Anyway, any suggestions of what may have killed them would be good. Ph 7.5, Nitrates .03, Ammonia 0 (fish listed in siggy)


----------



## Osiris (Jan 18, 2005)

How old is the tank?


----------



## mlefev (Apr 19, 2005)

It's been up since July. I had had it running since November of last year, but when I was moving, I had to pretty well cycle it again, since I changed substrate, etc. 

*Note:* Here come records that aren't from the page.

(* ===== verification/Prelude.v ===== *)
(** * Verification of discogs-sql-loader

    The service reads the records of a Discogs dump from four RabbitMQ queues (artists,
    labels, masters, releases), writes each into PostgreSQL with its aliases and graph edges,
    and at the end of an extraction purges what the dump no longer has and refreshes the
    derived tables.  This library is a shallow embedding of its Python code, one file per
    component, with the theorems that make each one correct.  Sources are under
    [src/tableinator/], and those of the operational scripts under [src/scripts/].

    ** Files

    - [Prelude] (this file): exceptions and [result], Python text as UTF-8, ordered
      dictionaries, sorting, number text, the tactics and hints the other files use.
    - [Json], [Runtime]: decoded payloads; the functions of the shared package
      [groovemap-runtime] that pure code calls, as a class.
    - [Contract] ([catalog_contract.py], [queue_names.py]): names of broker objects.
    - [Config] ([config.py]): the configuration read from the environment, and Python's [int].
    - [Telemetry] ([telemetry.py]): the instrument cache, the recording functions, the spans.
    - [Media] ([media.py]): which source a release's media block comes from.
    - [Identity] ([identity.py]): alias references and collected aliases, over the identity
      service as a class.
    - [Derivation] ([graph_derivation.py]): the vertex and edge rows of one document.
    - [GraphWriter], [GraphEffect] ([graph_writer.py]): the statements of a batch, and what
      they do to the tables.
    - [Entities] ([batch_writer.py], [record_persistence.py]): both write paths and the purge
      as transactions on rows, aliases and graph.
    - [Mirror]: the graph against the catalog, along any run of writes and purges.
    - [Counters] ([graph_counters.py]): reconciliation, counters, the derived pass.
    - [Latch] ([extraction_latch.py]): the record of which types signalled which extraction.
    - [Durable] ([durable_refresh.py]): cursor, jobs, leases and fences of the durable refresh
      as a transition system on the database tables.
    - [Batch] ([batch_processor.py]): sink, observer and operations of the batch processor,
      over the shared batch engine as a class.
    - [Extraction]: the batches of an extraction and its purge, composed.
    - [Processor] ([batch_processor.py]): the rest of the processor: its construction, the drain
      of all queues as interleaved coroutines, its metrics, and the report of stalls.
    - [Health] ([durable_refresh.py], [tableinator.py]): the health dictionary the tasks share.
    - [Consumers] ([tableinator.py]): which queues are consumed, on which transport, and the
      gate that keeps consumers closed while the durable refresh cannot commit.
    - [Gauge]: the counter of active consumers that [Consumers] moves along.
    - [Awaits]: the functions of [Consumers] as coroutines, interleaved at their awaits.
    - [Handler] ([tableinator.py], [_process_data_message]): one delivery, from its body to its
      settlement, as a state and exception monad that logs what it asks of its environment.
    - [Terminal]: the handler over the tables of [Durable].
    - [Stored]: the handler without batches, over the catalog of [Entities].
    - [Lifecycle] ([tableinator.py], [main] and [get_health_data]): startup, shutdown, status.
    - [Shutdown] ([tableinator.py]): the background tasks, the order of the teardown, and the
      payload of the health report.
    - [Service] ([tableinator.py]): the settings, the consumers' callback, the progress reporter,
      and the process from its environment to its exit status.
    - [Guard] ([scripts/benchmark-write-path.py]): where a benchmark may write, with the addresses
      of Python's [ipaddress].
    - [Workload] (the same script): the generated records, their batches, the workers.
    - [Benchmarks] ([scripts/benchmark-write-path.py], [benchmark-first-load.py],
      [benchmark-poison.py]): the runs of the benchmarks.
    - [Poison] ([scripts/benchmark-poison.py]): the cost of a poison record.
    - [Measures] ([scripts/measure-derived-refresh.py], [measure-derived-stages.py],
      [prepare-derived-refresh.py]): the derived pass measured and profiled.
    - [Checks] ([scripts/check_bump_preview.py], [check-contracts.py], [check-license.py],
      [write-build-provenance.py]): the checks of the repository.

    ** How the parts interact

    [Service.console_script] imports the settings, reads the configuration ([Config.from_env])
    and runs [Lifecycle.boot]; each consumer's callback is [Service.make_data_handler], which
    opens the span ([Telemetry.consume_span]) around [Handler._process_data_message].
    [Handler] hands a record to [Batch.add_message] or to [Entities.persist_record]; the batch
    engine calls [Batch.write], which calls [Entities.process_batch]; that writes rows and
    calls [Identity] and [GraphWriter], whose rows come from [Derivation].  A terminal signal
    goes through [Batch.flush_queue], the purge ([Entities.purge_stale_rows]) or its veto
    ([Latch]), and then either [Durable.record_durable_signal] or, inline, [Latch] and
    [Counters.refresh_derived_relations].  When the durable commit fails the handler calls
    [Consumers.pause_durable_consumers]; [Consumers.attempt_durable_recovery] replays the
    signal and resumes.  The interfaces are classes: [Handler.Backend] is what the handler
    asks of its environment, [Consumers.SignalStore] and [Terminal.SignalTable] what consumers
    and handler need of the durable tables; [Consumers.durable_store], [Terminal.with_tables]
    and [Terminal.tables_hold] are their implementations over [Durable].  [Stored.RecordTable]
    is what it needs of the catalog when it writes records one by one, implemented by
    [Stored.catalog_stores].  The scripts drive the same operations: [Benchmarks.run] hands
    the records of [Workload] to [Entities.process_batch], after [Guard]; [Poison] runs
    [Batch.write] over a counting writer; [Measures] runs
    [Counters.refresh_derived_relations] and its stages.

    ** What the theorems show

    - Records: a batch is one atomic step that commits the last delivery of each document
      through the hash gate; redelivering it changes nothing that matters; the per-record path
      is the batch of one; the purge deletes exactly the stale rows or nothing.
    - Catalog and graph: after an extraction a type's table is the dump; what a batch write
      acknowledges is stored; a mirrored document stays mirrored in the graph along any run.
    - Failures: a batch that fails deterministically is narrowed to exactly its poisoned
      records; every delivery is settled at most once; malformed deliveries are dead-lettered
      without a write; the observer's counts are exact, and so are the
      metrics and the report of a stall that are computed from them; the drain is bounded
      however the four queues interleave.
    - Graph: the statements refine a per-table specification, replace exactly the documents'
      own rows, insert in one order whatever the batch, and are idempotent; every derived row
      fits its table as long as its numbers fit 64 bits, and every edge has its endpoints.
    - End of an extraction: a signal is acknowledged only after the flush, the purge or its
      stored veto, and the commit; what was acknowledged is in the latch; the purge runs only
      when no record of the type can be in the dead-letter queue; the latch fires exactly when
      every type signalled; the derived pass is one transaction.
    - Durable refresh: the tables keep an invariant and never go back, a version is published
      at most once whatever the interleaving, a complete extraction always has a job that some
      scan hands out, and the health report never shows an unfinished refresh as done.
    - Consumption: behind a closed gate nothing consumes, and the gauge of consumers counts them,
      wherever the awaits fall and whatever is cancelled, as long as pauses and starts do not
      overlap; and the runs in which the code lets them overlap and both fail ([Awaits]).  A
      pause and the recovery after it restore the loader; a recovery forgets no failed signal;
      a rebuilt transport consumes every type or is closed; startup consumes all or nothing,
      and two lifespans never share the database.
    - Process: a shutdown stops deliveries, then the tasks, then flushes, and releases the
      database last, but a task that had died ends it where it is awaited; a configuration is complete or refused by name; a misconfigured process exits
      with 1 before it touches anything, and 0 means it served or was told to stop; telemetry
      never raises into the code it observes, but for the entry of a span's own manager.
    - Scripts: a benchmark writes only to the place its guard verified, however names resolve
      later; it stores every generated record once, however the workers take turns; both load
      benchmarks store the same records from the same seed; a poison record costs a
      logarithm of its batch, rounded up; the profiled stages are the production pass.

    ** Modelling choices

    A function that awaits the broker or the database takes their answers as arguments (a
    record per function, or the environment class), so each theorem holds for all answers;
    code that is not in the repository is always such a parameter.  An operation that awaits
    is one step, what it does when nothing else happens while it waits; for the functions of
    [Consumers] [Awaits] proves that of coroutines, and interleaves those.  A transaction of
    [Durable] is one step because the database makes it one; [Durable.step] interleaves them.  Integers are unbounded as in Python; floats that decide something are
    [spec_float] at double precision; sets and dictionaries whose order is not observed are
    [gset] and [gmap], ordered ones are association lists.

    Fuel: [Batch._isolate] gets the length of the batch, which halvings cannot nest;
    [Batch.flush_attempts] is Python's own bound on attempts; the page loop of
    [Counters] gets one round per document and a last one; [Lifecycle.boot_connect] has the five
    attempts of the source; [Benchmarks.load_chunks] gets one round per release and a last one
    when the chunk is positive ([Benchmarks.first_load_stores_all]), and no fuel ends it when it
    is not ([Benchmarks.first_load_unchecked]).  No result depends on running out: the theorems
    about these functions are about the results themselves.

    ** Not modelled

    Where a component calls telemetry, except for the gauge of consumers, the observer's metrics
    and the stall gauges: the calls return and change nothing else ([Telemetry]); log lines,
    except the progress reports; the endless loops around the modelled rounds
    ([run_worker_loop], [durable_recovery_loop], [periodic_queue_checker],
    [batch_stall_reporter]), which only repeat them; the health server and the installation of
    signals, logging and providers; the texts of the SQL statements; of the scripts, the parsing
    of their arguments, durations and rates, the statement breakdown, and the engine between
    the poison benchmark's deliveries and the sink; cancellation of a running function by the
    event loop, but for the operations of [Awaits]; [last_message_time] where it is written, and the outage backoff. *)

From Stdlib Require Export ZArith Ascii String.
From stdpp Require Export prelude gmap strings list sorting pretty.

My nitrates have been running at .03 or less steadily since september, and ammonia has been at 0 for a long time.


----------



## mlefev (Apr 19, 2005)

Anyone have any ideas?


----------



## mrmoby (Jan 18, 2005)

I wish I knew......I lost 10 in the last week.


----------



## MyraVan (Jan 19, 2005)

mlefev said:


> My nitrates have been running at .03 or less steadily since september, and ammonia has been at 0 for a long time.


I think you're confusing nitrAte and nitrIte. The nitrogen cycle goes
ammonia -> nitrite -> nitrate
The first two are really bad for your fish and you shouldn't have any, the last one isn't too bad so up to about 40ppm is fine (you get rid of nitrate by water changes, at least most people do; we have 40ppm nitrate in the tap water, so water changes don't do much for me!). I think you mean that you have .03ppm nitrite, and aren't giving the nitrate reading. 

Actually, I'm astonished your testkit can give a reading of .03 nitrite. My testkit (the common API one) goes from 0ppm right up to 0.25 as the next step up. Perhaps you're misreading it, or misplacing the decimal point? Perhaps you really have 0.3ppm nitrite? If so, that *is* bad, and indicates that something isn't quite right with your tank.

Even if everything were perfect with your tank, I would still recommend against adding anything to the tank. The clown pleco is a very messy fish, and with it, the snails, your danios, and the platies, I think you have more than enough already. If you really must add something, wait until your tank has scompletely stabilized (that is, ammonia and nitrite both exactly 0), and add one zebra danio.


----------



## mlefev (Apr 19, 2005)

Ok I looked at the kit again. it is nitrite. I was sick all this week so I didn't do my regular water change. It's been at 0 for months, though, and on the test kit, the color is more then the <.3 but more than 0 at the moment. Even at that, I can't imagine that the chemicals are that out of kilter. Still, though. I'm going to keep it running with just the ones I have and maybe add a danio every 3 weeks or so until I get a few more fish in there. I'm going to start aggressively getting rid of those snails. they're running me bonkers.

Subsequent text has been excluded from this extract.